Take a look at IPDgroup.com. We've been doing the Topix thing since 1995. We're already profitable and self sustaining.
We current have three flavors.
www.einnews.com
This focuses on geo-political news from every country and region. The user can access by geography or topic. Subscription rates: $19.95 a month basic, $29.95 de luxe.
www.inboxrobot.com
Thousands of subjects, such as individual companies, individual government agencies, etc.
Plus, create your own newsletter with your own keywords function. $19.95 a month.
www.uspoliticstoday.com
A specific subject niche-market search derivitive which currently is free. We plan to turn it into paid subscription site soon.
More derivities to come. With our basic infrastructure we can cost effectively build unlimited niche focused sites as next generation search/media publications.
Our paid subscribers include most of the world's major press, most of the Fortune 500, a great many governments, NGOs, global trade companies and universities.
We believe our products are conveniently bite-sized for users and that they will continue to thrive even with heavy-hitter competition.
I think the problem with this approach is that you are always going to be OK to good as a niche resource but never great. For example, since it is not edited by human their search page will never be as good as your page John, or our http://google.weblogsinc.com, http://socialsoftware.weblogsinc.com, etc.
So, over time you have a lot of topics, but none are category leaders... in fact they are all the #7, 8 or 9 place to go for information.
Google News will have this feature in a couple of months I'm told.

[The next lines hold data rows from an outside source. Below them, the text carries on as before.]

(** The line and file name of a rule, which the copy has too, are left out. *)
Definition copy_neverallow (source_rule : avrule) (st : expand_state) : M (Z * expand_state) :=
  '(rc, stypes) ← expand_convert_type_set (es_out st) typemap (ar_stypes source_rule) true;
  if negb (rc =? 0)%Z then mret ((-1)%Z, st) else
  '(rc, ttypes) ← expand_convert_type_set (es_out st) typemap (ar_ttypes source_rule) true;
  if negb (rc =? 0)%Z then mret ((-1)%Z, st) else
  b ← malloc;
  if negb b then mret ((-1)%Z, st) else
  '(rc, stypes) ← ebitmap_cpy stypes;
  if negb (rc =? 0)%Z then mret ((-1)%Z, st) else
  '(rc, ttypes) ← ebitmap_cpy ttypes;
  if negb (rc =? 0)%Z then mret ((-1)%Z, st) else
  b ← copy_perms (ar_perms source_rule);
  if negb b then mret ((-1)%Z, st) else
  b ← match ar_xperms source_rule with Some _ => malloc | None => mret true end;
  if negb b then mret ((-1)%Z, st) else
  let avrule := AvRule (ar_specified source_rule) (ar_flags source_rule) (TypeSet stypes ebitmap_init 0)
                  (TypeSet ttypes ebitmap_init 0) (ar_perms source_rule) (ar_xperms source_rule) in
  mret (0%Z, ExpandState (es_base st) (es_out st) (es_filename_trans st) (es_unnamed st)
               (avrule :: es_neverallow st) (es_unsupported st)).

(** * Conditional blocks *)

(** The node of a module with its rule lists at the addresses 1 and 2. *)
Definition node_of (cn : mod_cond) : cond_node :=
  CondNode (mc_state cn) (mc_exprs cn) [] [] 1 2 0 (replicate 5 0) 0 (mc_flags cn).
Definition rules_at (cn : mod_cond) (addr : N) : list avrule := if addr =? 1 then mc_true cn else mc_false cn.

Fixpoint map_exprs (l : list cond_expr) : M (list cond_expr) :=
  match l with
  | [] => mret []
  | cur :: l' =>
      cur ← (if truth (cexpr_bool cur) then b ← deref (boolmap !! N.to_nat (dec32 (cexpr_bool cur)));
                                            mret (CondExpr (cexpr_type cur) b)
             else mret cur);
      l' ← map_exprs l'; mret (cur :: l')
  end.

Fixpoint map_ids (l : list N) : M (list N) :=
  match l with
  | [] => mret []
  | b :: l' => b ← deref (boolmap !! N.to_nat (dec32 b)); l' ← map_ids l'; mret (b :: l')
  end.

Definition cond_node_map_bools (out : policydb) (cn : cond_node) : M (Z * policydb * cond_node) :=
  exprs ← map_exprs (cond_exprs cn);
  let n := N.to_nat (N.min (nbools cn) COND_MAX_BOOLS) in
  ids ← map_ids (take n (bool_ids cn));
  '(rc, out, cn) ← cond_normalize_expr out
    (CondNode (cur_state cn) exprs (true_list cn) (false_list cn) (avtrue_list cn) (avfalse_list cn) (nbools cn)
       (ids ++ drop n (bool_ids cn)) (expr_pre_comp cn) (cond_flags cn));
  mret (if (rc =? 0)%Z then 0%Z else (-1)%Z, out, cn).

(** Where [cond_node_search] finds the node, or puts it. *)
Definition node_place (l : list cond_node) (cn : cond_node) : nat :=
  match list_find (λ n, cond_expr_equal (Some cn) (Some n) = true) l with Some (i, _) => i | None => 0 end.

Definition cond_copy (cn : mod_cond) (st : expand_state) : M step :=
  if truth (N.land (mc_flags cn) COND_NODE_FLAGS_TUNABLE) then mret (inr st) else
  '(rc, base, n) ← cond_normalize_expr (es_base st) (node_of cn);
  let st := ExpandState base (es_out st) (es_filename_trans st) (es_unnamed st) (es_neverallow st) (es_unsupported st) in
  if negb (rc =? 0)%Z then mret (inl st) else
  tmp ← cond_node_create base (Some n);
  match tmp with
  | None => mret (inl st)
  | Some tmp =>
      '(rc, out, tmp) ← cond_node_map_bools (es_out st) tmp;
      if negb (rc =? 0)%Z then mret (inl (with_out st out)) else
      let place := node_place (cond_list out) tmp in
      '(new_cond, out) ← cond_node_search out (cond_list out) (Some tmp);
      match new_cond with
      | None => mret (inl (with_out st out))
      | Some new_cond =>
          let enabled := negb (cur_state new_cond =? 0)%Z in
          '(rc, t) ← cond_avrule_list_copy disable_dontaudit out typemap (rules_at cn (avtrue_list n))
                       (place, true) (place, false) enabled (tabs_of out);
          let out := set_tabs out t in
          if negb (rc =? 0)%Z then mret (inl (with_out st out)) else
          '(rc, t) ← cond_avrule_list_copy disable_dontaudit out typemap (rules_at cn (avfalse_list n))
                       (place, false) (place, true) (negb enabled) (tabs_of out);
          let st := with_out st (set_tabs out t) in
          mret (if (rc =? 0)%Z then inr st else inl st)
      end
  end.

(** The nodes in reverse order. *)
Definition cond_node_copy (l : list mod_cond) (st : expand_state) : M (Z * expand_state) :=
  r ← for_list cond_copy (reverse l) st; mret (loop_rc r).

(** * Blocks *)

Definition set_unsupported (st : expand_state) : expand_state :=
  ExpandState (es_base st) (es_out st) (es_filename_trans st) (es_unnamed st) (es_neverallow st) true.

(** A failure of [copy_neverallow] is only reported. *)
Definition expand_decl_rule (cur_avrule : avrule) (st : expand_state) : M step :=
  let never := truth (N.land (ar_specified cur_avrule) (N.lor AVRULE_NEVERALLOW AVRULE_XPERMS_NEVERALLOW)) in
  if negb expand_neverallow && never then '(_, st) ← copy_neverallow cur_avrule st; mret (inr st) else
  let st := if never then set_unsupported st else st in
  '(rc, t) ← convert_and_expand_rule disable_dontaudit (es_out st) typemap cur_avrule None None false expand_neverallow
               (tabs_of (es_out st));
  let st := with_out st (set_tabs (es_out st) t) in
  mret (if (rc =? EXPAND_RULE_SUCCESS)%Z then inr st else inl st).

(** [and_then]: the rest of the calls of a declaration. *)
Definition and_then (m : M step) (k : expand_state → M step) : M step :=
  r ← m; match r with inl st => mret (inl st) | inr st => k st end.

Definition expand_decl (decl : avrule_decl) (st : expand_state) : M step :=
  and_then (or_stop (copy_role_allows (role_allow_rules decl) st)) (λ st,
  and_then (or_stop (copy_role_trans (role_tr_rules decl) st)) (λ st,
  and_then (or_stop (expand_filename_trans (filename_trans_rules decl) st)) (λ st,
  and_then (or_stop (expand_range_trans (range_tr_rules decl) st)) (λ st,
  and_then (for_list expand_decl_rule (decl_avrules decl) st) (λ st,
  or_stop (cond_node_copy (decl_conds decl) st)))))).

(** The block of rules that is on, if any. *)
Definition expand_block (b : avrule_block) (st : expand_state) : M step :=
  match enabled b with
  | None => mret (inr st)
  | Some i => decl ← deref (branch_list b !! i); expand_decl decl st
  end.

Definition copy_and_expand_avrule_block (blocks : list avrule_block) (st : expand_state) : M (Z * expand_state) :=
  let out := es_out st in
  '(rc, a) ← avtab_alloc (te_avtab out) MAX_AVTAB_SIZE;
  let st := with_out st (set_te out a) in
  if negb (rc =? 0)%Z then mret ((-1)%Z, st) else
  let out := es_out st in
  '(rc, a) ← avtab_alloc (te_cond_avtab out) MAX_AVTAB_SIZE;
  let st := with_out st (set_cond out a) in
  if negb (rc =? 0)%Z then mret ((-1)%Z, st) else
  r ← for_list expand_block blocks st; mret (loop_rc r).
End state.

(** * Tunables *)

(** The variables of an expression: the booleans are counted, the tunables
    kept in an array of [COND_EXPR_MAXDEPTH] pointers. *)
Fixpoint count_variables (bools : list (option cond_bool_datum)) (l : list cond_expr) (booleans : N) (tmp : list N)
    : M (N * list N) :=
  match l with
  | [] => mret (booleans, tmp)
  | cur_expr :: l' =>
      if negb (cexpr_type cur_expr =? COND_BOOL) then count_variables bools l' booleans tmp else
      booldatum ← at_ptr bools (dec32 (cexpr_bool cur_expr));
      if truth (N.land (bool_flags booldatum) COND_BOOL_FLAGS_TUNABLE) then
        if (length tmp <? COND_EXPR_MAXDEPTH)%nat
        then count_variables bools l' booleans (tmp ++ [dec32 (cexpr_bool cur_expr)]) else ub
      else count_variables bools l' (booleans + 1) tmp
  end.

Definition clear_tunable (d : cond_bool_datum) : cond_bool_datum :=
  CondBoolDatum (bool_value d) (state d) (N.ldiff (bool_flags d) COND_BOOL_FLAGS_TUNABLE).
Definition clear_tunables (tmp : list N) (bools : list (option cond_bool_datum)) : list (option cond_bool_datum) :=
  foldl (λ l i, alter (fmap clear_tunable) (N.to_nat i) l) bools tmp.

Definition with_flags (cn : mod_cond) (f : N) : mod_cond := ModCond (mc_state cn) (mc_exprs cn) (mc_true cn) (mc_false cn) f.

(** One conditional block: the block, the rules of its declaration and the
    booleans after it. *)
Definition discard_tunable (preserve_tunables : bool) (cur_node : mod_cond) (avrules : list avrule)
    (bools : list (option cond_bool_datum)) : M (mod_cond * list avrule * list (option cond_bool_datum)) :=
  '(booleans, tmp) ← count_variables bools (mc_exprs cur_node) 0 [];
  _ ← (if preserve_tunables then mret tt else assert (negb (truth booleans && match tmp with [] => false | _ => true end)));
  if truth booleans || preserve_tunables then
    mret (with_flags cur_node (N.ldiff (mc_flags cur_node) COND_NODE_FLAGS_TUNABLE), avrules, clear_tunables tmp bools)
  else
    let cur_node := with_flags cur_node (N.lor (mc_flags cur_node) COND_NODE_FLAGS_TUNABLE) in
    cur_state ← cond_eval_loop (load_bool bools) (mc_exprs cur_node) [];
    if (cur_state =? -1)%Z then mret (cur_node, avrules, bools) else
    if (cur_state =? 1)%Z
    then mret (ModCond (mc_state cur_node) (mc_exprs cur_node) [] (mc_false cur_node) (mc_flags cur_node),
               avrules ++ mc_true cur_node, bools)
    else mret (ModCond (mc_state cur_node) (mc_exprs cur_node) (mc_true cur_node) [] (mc_flags cur_node),
               avrules ++ mc_false cur_node, bools).

Fixpoint discard_in_decl (preserve_tunables : bool) (l : list mod_cond) (avrules : list avrule)
    (bools : list (option cond_bool_datum)) : M (list mod_cond * list avrule * list (option cond_bool_datum)) :=
  match l with
  | [] => mret ([], avrules, bools)
  | cur_node :: l' =>
      '(cur_node, avrules, bools) ← discard_tunable preserve_tunables cur_node avrules bools;
      '(l', avrules, bools) ← discard_in_decl preserve_tunables l' avrules bools;
      mret (cur_node :: l', avrules, bools)
  end.

Definition with_rules (d : avrule_decl) (conds : list mod_cond) (rules : list avrule) : avrule_decl :=
  AvruleDecl (decl_id d) (decl_enabled d) conds rules (role_tr_rules d) (role_allow_rules d) (filename_trans_rules d)
    (range_tr_rules d) (required d) (declared d) (decl_symtab d).

Definition discard_in_block (preserve_tunables : bool) (b : avrule_block) (bools : list (option cond_bool_datum))
    : M (avrule_block * list (option cond_bool_datum)) :=
  match enabled b with
  | None => mret (b, bools)
  | Some i =>
      decl ← deref (branch_list b !! i);
      if decl_enabled decl =? 0 then mret (b, bools) else
      '(conds, rules, bools) ← discard_in_decl preserve_tunables (decl_conds decl) (decl_avrules decl) bools;
      mret (AvruleBlock (<[i := with_rules decl conds rules]> (branch_list b)) (enabled b) (block_flags b), bools)
  end.

Fixpoint discard_tunables (preserve_tunables : bool) (blocks : list avrule_block) (bools : list (option cond_bool_datum))
    : M (list avrule_block * list (option cond_bool_datum)) :=
  match blocks with
  | [] => mret ([], bools)
  | b :: blocks' =>
      '(b, bools) ← discard_in_block preserve_tunables b bools;
      '(blocks', bools) ← discard_tunables preserve_tunables blocks' bools;
      mret (b :: blocks', bools)
  end.
(* ===== verification/ExpandConds.v ===== *)
(** The conditional blocks of a module, expanded: [cond_node_copy].

    A block is normalised, its booleans are renamed and the result normalised
    again, and its rules go to the branches of the block of the new policy that
    has the same expression.  The state of every block of the new policy is the
    value of its expression, and its rules are on or off accordingly: what
    [evaluate_conds] relies on and keeps. *)

From stdpp Require Import sorting gmap.
From S2P Require Import Prelude.
From S2P Require Import Ebitmap.
From S2P Require Import Hashtab.
From S2P Require Import MlsTypes.
From S2P Require Import Avtab.
From S2P Require Import Policydb.
From S2P Require Import Mls.
From S2P Require Import Context.
From S2P Require Import Conditional.
From S2P Require Import Services.
From S2P Require Import Expand.
From S2P Require Import Assertion.
From S2P Require Import PolicyIO.
From S2P Require Import SymbolIO.
From S2P Require Import ModuleIO.
From S2P Require Import PolicyIndex.
From S2P Require Import CondIO.
From S2P Require Import PolicydbIO.
From S2P Require Import ExpandRules.
From S2P Require Import ExpandEffects.
From S2P Require Import ExpandCond.
From S2P Require Import ExpandBlocks.
Local Open Scope N_scope.

(** * Normal forms *)

Lemma find_bools_members exprs ids n ids' n' x :
  length ids = 5%nat → find_bools exprs ids n = (ids', n') →
  x ∈ take (N.to_nat (N.min n' COND_MAX_BOOLS)) ids' → x ∈ take (N.to_nat (N.min n COND_MAX_BOOLS)) ids ∨ x ∈ expr_bools exprs.
Proof.
  revert ids n. induction exprs as [|e l IH]; intros ids n Hlen H Hx; cbn [find_bools] in H; [injection H as <- <-; by left|].
  rewrite expr_bools_cons.
  destruct (cexpr_type e =? COND_BOOL); [|by eapply IH].
  destruct (bool_present _ _ _); [destruct (IH _ _ Hlen H Hx); [by left|right; by right]|].
  destruct (N.ltb_spec n COND_MAX_BOOLS) as [Hn|Hn].
  - destruct (IH (<[N.to_nat n := cexpr_bool e]> ids) (n + 1)) as [H1|H1]; [by rewrite length_insert|done|done| |right; by right].
    assert (N.min (n + 1) COND_MAX_BOOLS = n + 1) as E1 by lia. rewrite E1 in H1. rewrite N.min_l by lia.
    unfold COND_MAX_BOOLS in Hn. rewrite N2Nat.inj_add, Nat.add_comm in H1. change (N.to_nat 1) with 1%nat in H1. cbn [Nat.add] in H1.
    rewrite (take_S_r _ _ (cexpr_bool e)) in H1 by (rewrite list_lookup_insert_eq by lia; done).
    rewrite take_insert_ge in H1 by lia. apply elem_of_app in H1 as [H1|H1]; [by left|right; apply list_elem_of_singleton in H1 as ->; left].
  - destruct (IH ids (n + 1) Hlen H Hx) as [H1|H1]; [left|right; by right]. rewrite !N.min_r in * by lia. done.
Qed.

Definition ends_not (l : list cond_expr) : bool :=
  match reverse l with e :: _ => cexpr_type e =? COND_NOT | [] => false end.

Lemma ends_not_rpn e : ends_not (rpn e) = is_not e.
Proof. unfold ends_not. by destruct (rpn_reverse e) as (x & l & -> & -> & _). Qed.

(** What success leaves in the fields that [cond_normalize_correct] is silent
    on. *)
Lemma normalize_fields p cn o p' cn' o' :
  cond_normalize_expr p cn o = Ret (0%Z, p', cn') o' →
  avtrue_list cn' = (if ends_not (cond_exprs cn) then avfalse_list cn else avtrue_list cn) ∧
  avfalse_list cn' = (if ends_not (cond_exprs cn) then avtrue_list cn else avfalse_list cn) ∧
  find_bools (cond_exprs cn') (replicate 5 0) 0 = (bool_ids cn', nbools cn').
Proof.
  unfold cond_normalize_expr, ends_not. destruct (reverse (cond_exprs cn)) as [|e rev_ne]; [done|].
  destruct ((cexpr_type e =? COND_NOT) && _) eqn:E0; [done|].
  destruct (find_bools _ _ _) as [ids n] eqn:Ef. destruct (n <=? COND_MAX_BOOLS).
  - rewrite bind_run. destruct (load_bools _ _ o) as [orig o1|]; [|done]. rewrite bind_run.
    destruct (for_up _ _ _ _ o1) as [[[bools comp]|[bools comp]] o2|]; [done| |done]. rewrite bind_run.
    destruct (store_bools _ _ _ o2) as [bools' o3|]; [|done]. intros [= _ <- _]. destruct (cexpr_type e =? COND_NOT); done.
  - intros [= _ <- _]. destruct (cexpr_type e =? COND_NOT); done.
Qed.

(** * Booleans renamed *)

Fixpoint rename (f : N → N) (e : bexp) : bexp :=
  match e with BVar b => BVar (f b) | BNot e => BNot (rename f e) | BBin op e1 e2 => BBin op (rename f e1) (rename f e2) end.

Lemma rename_vars f e : bvars (rename f e) = f <$> bvars e.
Proof. induction e as [b|e IH|op e1 IH1 e2 IH2]; cbn; [done|done|]. by rewrite IH1, IH2, fmap_app. Qed.
Lemma rename_depth f e : stack_depth (rename f e) = stack_depth e.
Proof. induction e as [b|e IH|op e1 IH1 e2 IH2]; cbn; [done|done|]. by rewrite IH1, IH2. Qed.

Section state.
Context (disable_dontaudit : bool) (typemap boolmap : list N).

(** The boolean of the new policy. *)
Definition new_bool (v : N) : N := default 0 (boolmap !! N.to_nat (dec32 v)).
Definition bool_mapped (v : N) : Prop := v ≠ 0 ∧ is_Some (boolmap !! N.to_nat (dec32 v)).

Definition map_expr (x : cond_expr) : cond_expr :=
  if truth (cexpr_bool x) then CondExpr (cexpr_type x) (new_bool (cexpr_bool x)) else x.

Lemma map_exprs_run l o :
  Forall (λ x, truth (cexpr_bool x) = true → bool_mapped (cexpr_bool x)) l → map_exprs boolmap l o = Ret (map_expr <$> l) o.
Proof.
  induction 1 as [|x l Hx _ IH]; [done|]. cbn [map_exprs fmap list_fmap]. unfold map_expr at 1. rewrite bind_run.
  destruct (truth (cexpr_bool x)) eqn:E.
  - destruct (Hx eq_refl) as [_ [b Hb]]. rewrite bind_run, Hb. cbn [deref]. unfold mret at 1 2, M_ret at 1 2. rewrite bind_run, IH.
    unfold new_bool. by rewrite Hb.
  - unfold mret at 1, M_ret at 1. by rewrite bind_run, IH.
Qed.

Lemma map_exprs_rpn e o : Forall bool_mapped (bvars e) → map_exprs boolmap (rpn e) o = Ret (rpn (rename new_bool e)) o.
Proof.
  intros Hv. rewrite map_exprs_run; [f_equal|]; induction e as [v|e IH|op e1 IH1 e2 IH2]; cbn [bvars rpn rename] in *.
  - rewrite Forall_singleton in Hv; destruct Hv as [Hne _]. unfold map_expr. cbn. unfold truth. by rewrite (proj2 (N.eqb_neq v 0)).
  - by rewrite fmap_app, IH.
  - apply Forall_app in Hv as [Hv1 Hv2]. by rewrite !fmap_app, IH1, IH2.
  - rewrite Forall_singleton in Hv. apply Forall_singleton. intros _. exact Hv.
  - apply Forall_app. split; [auto|]. apply Forall_singleton. intros H. by vm_compute in H.
  - apply Forall_app in Hv as [Hv1 Hv2]. apply Forall_app. split; [auto|]. apply Forall_app. split; [auto|]. apply Forall_singleton. intros H. by vm_compute in H.
Qed.

Lemma map_ids_run l o : Forall bool_mapped l → map_ids boolmap l o = Ret (new_bool <$> l) o.
Proof.
  induction 1 as [|v l [_ [b Hb]] _ IH]; [done|]. cbn [map_ids fmap list_fmap]. rewrite bind_run, Hb. cbn [deref]. unfold mret at 1, M_ret at 1.
  rewrite bind_run, IH. unfold new_bool. by rewrite Hb.
Qed.

(** * The block of the new policy *)

Lemma copy_expr_spec l o :
  wp (cond_copy_expr l) o (λ r o', (o = [] → o' = []) ∧ (r = Some l ∨ r = None ∧ o ≠ [])).
Proof.
  revert o. induction l as [|e l IH]; intros o; cbn [cond_copy_expr]; [wp_step; auto|].
  wp_step. wp_step. intros [] o1 Ho1; cbn [negb]; wp_step; [|split; [intros H; by destruct (Ho1 H)|right; split; [done|intros H; by destruct (Ho1 H)]]].
  eapply wp_mono; [apply IH|]. intros r o2 [Ho2 Hr]. wp_step. split; [intros H; by apply Ho2, Ho1|].
  destruct Hr as [->|[-> Hne]]; [left; by destruct e|right]. split; [done|]. intros H. by apply Hne, Ho1.
Qed.

(** A new block: the expression and its value, with empty lists. *)
Definition new_block (n : cond_node) (st : Z) : cond_node :=
  let ids := take (N.to_nat (N.min (nbools n) COND_MAX_BOOLS)) (bool_ids n) in
  CondNode st (cond_exprs n) [] [] 0 0 (nbools n) (ids ++ replicate (5 - length ids) 0) (expr_pre_comp n) (cond_flags n).

Lemma node_create_spec p n e o :
  cond_exprs n = rpn e → (stack_depth e ≤ COND_EXPR_MAXDEPTH)%nat → Forall (bool_defined (bool_val_to_struct p)) (bvars e) →
  wp (cond_node_create p (Some n)) o (λ r o', (o = [] → o' = []) ∧
    (r = Some (new_block n (z_of_bool (beval (bool_env (bool_val_to_struct p)) e))) ∨ r = None ∧ o ≠ [])).
Proof.
  intros He Hd Hv. unfold cond_node_create. wp_step. wp_step.
  intros [] o1 Ho1; cbn [negb]; wp_step; [|split; [intros H; by destruct (Ho1 H)|right; split; [done|intros H; by destruct (Ho1 H)]]].
  eapply wp_mono; [apply copy_expr_spec|]. intros r o2 [Ho2 [->|[-> Hne]]].
  2: { wp_step. split; [intros H; by apply Ho2, Ho1|right]. split; [done|]. intros H. by apply Hne, Ho1. }
  rewrite He. pose proof (rpn_nonempty e) as Hnil. destruct (rpn e) as [|x l] eqn:El; [done|]. rewrite <- El. wp_step. unfold wp at 1.
  rewrite evaluate_spec by done. rewrite (proj2 (Nat.leb_le _ _)) by done. wp_step. split; [intros H; by apply Ho2, Ho1|].
  left. unfold new_block. by rewrite He, El.
Qed.

(** ** The invariant of the blocks *)

(** Whether the rules of a list are on. *)
Definition on_in (n : cond_node) (x : bool) : bool := if x then (0 <? cur_state n)%Z else (cur_state n =? 0)%Z.
Definition flags_right (st : rule_tabs) : Prop :=
  ∀ i x n m, rt_conds st !! i = Some n → in_rules st (i, x) m → rule_enabled m = on_in n x.

(** Every block has the state that its expression has, and its rules are on or
    off accordingly. *)
Definition established (p : policydb) : Prop :=
  flags_right (tabs_of p) ∧ Forall (λ n, evaluates p n (cur_state n) ∧ (cur_state n = 0 ∨ cur_state n = 1)%Z) (cond_list p).

(** The two tables, and the lists of the blocks. *)
Record tables_ready (p : policydb) : Prop := {
  tr_te : tab_ok (te_avtab p);
  tr_te_data : data_named p (te_avtab p);
  tr_cond : cond_tab_ok (te_cond_avtab p);
  tr_cond_data : data_named p (te_cond_avtab p);
  tr_lists : lists_ok (tabs_of p) }.

Lemma flags_applied p n : flags_right (tabs_of p) → n ∈ cond_list p → node_applied (te_cond_avtab p) n.
Proof.
  intros H [i Hi]%list_elem_of_lookup. split; intros q r Hq Hr.
  - apply (H i true n r Hi). exists q. split; [|done]. unfold branch_of. cbn. by rewrite Hi.
  - apply (H i false n r Hi). exists q. split; [|done]. unfold branch_of. cbn. by rewrite Hi.
Qed.

(** The blocks before and after, lists apart. *)
Lemma heads_lookup st st' i n :
  block_heads (rt_conds st') = block_heads (rt_conds st) → rt_conds st' !! i = Some n →
  ∃ n0, rt_conds st !! i = Some n0 ∧ cur_state n0 = cur_state n ∧ cond_exprs n0 = cond_exprs n.
Proof.
  intros H Hn. assert (block_heads (rt_conds st) !! i = Some (set_lists n [] [])) as E by (rewrite <- H; unfold block_heads; by rewrite list_lookup_fmap, Hn).
  unfold block_heads in E. rewrite list_lookup_fmap in E. destruct (rt_conds st !! i) as [n0|]; [|done]. cbn in E. exists n0. split; [done|].
  destruct n0, n. unfold set_lists in E. cbn in *. by injection E as -> -> _ _ _ _ _ _.
Qed.

Lemma flags_kept b on st st' E :
  flags_right st → branch_applied b on st st' E → (∀ n, rt_conds st !! b.1 = Some n → on = on_in n b.2) → flags_right st'.
Proof.
  intros H Ha Hon i x n m Hn Hm. destruct (heads_lookup _ _ _ _ (ba_blocks _ _ _ _ _ Ha) Hn) as (n0 & Hn0 & Hs & _).
  assert (on_in n x = on_in n0 x) as -> by (unfold on_in; by rewrite Hs).
  destruct (decide ((i, x) = b)) as [<-|Hne].
  - destruct (ba_flags _ _ _ _ _ Ha m Hm) as [Hm0| ->]; [by eapply H|]. by apply Hon.
  - apply (ba_others _ _ _ _ _ Ha) in Hm; [|done]. by eapply H.
Qed.

Lemma values_kept p p' st st' :
  bool_val_to_struct p' = bool_val_to_struct p → block_heads (rt_conds st') = block_heads (rt_conds st) →
  Forall (λ n, evaluates p n (cur_state n) ∧ (cur_state n = 0 ∨ cur_state n = 1)%Z) (rt_conds st) →
  Forall (λ n, evaluates p' n (cur_state n) ∧ (cur_state n = 0 ∨ cur_state n = 1)%Z) (rt_conds st').
Proof.
  intros Hb Hh H. rewrite Forall_lookup in H |- *. intros i n Hn. destruct (heads_lookup _ _ _ _ Hh Hn) as (n0 & Hn0 & Hs & He).
  specialize (H i n0 Hn0). unfold evaluates, cond_evaluate_expr in *. rewrite Hb, <- Hs, <- He. exact H.
Qed.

That being said, these guys sound very, very cool and perhaps this is a starting point.
Ironically, they seem to be playing favorites and being a little heavy handed. NONE of our sites are listed and I heard from a blogger they demanded we link to them in order to be listed. With a program like that you are going to fail.
Is this true Topix's guys? Do you hold out links to people who link back to you?!?!
The Topix approach has been pretty typical of high tech companies since the dot com bust. VC funding is now back to the point it was at before the irrational exhuberance of the late 1990's; VCs now mostly fund established businesses that need help with marketing or other spending to fund a major expansion. So, yes, startups now need to survive much longer on their seed capital and existing revenue stream.
But, in many ways, this is just a return to the normal state of affairs. Despite what we saw during the dot com boom, it's isn't normal for a company to get millions of VC funding for an idea drawn on a napkin.
Skrenta is a rip-off artist. Not only did he link to a story I wrote that was on the Internet, he picked off the copyrighted photo and placed it directly on his topix site.
It's illegal, and I'm thinking about sueing him.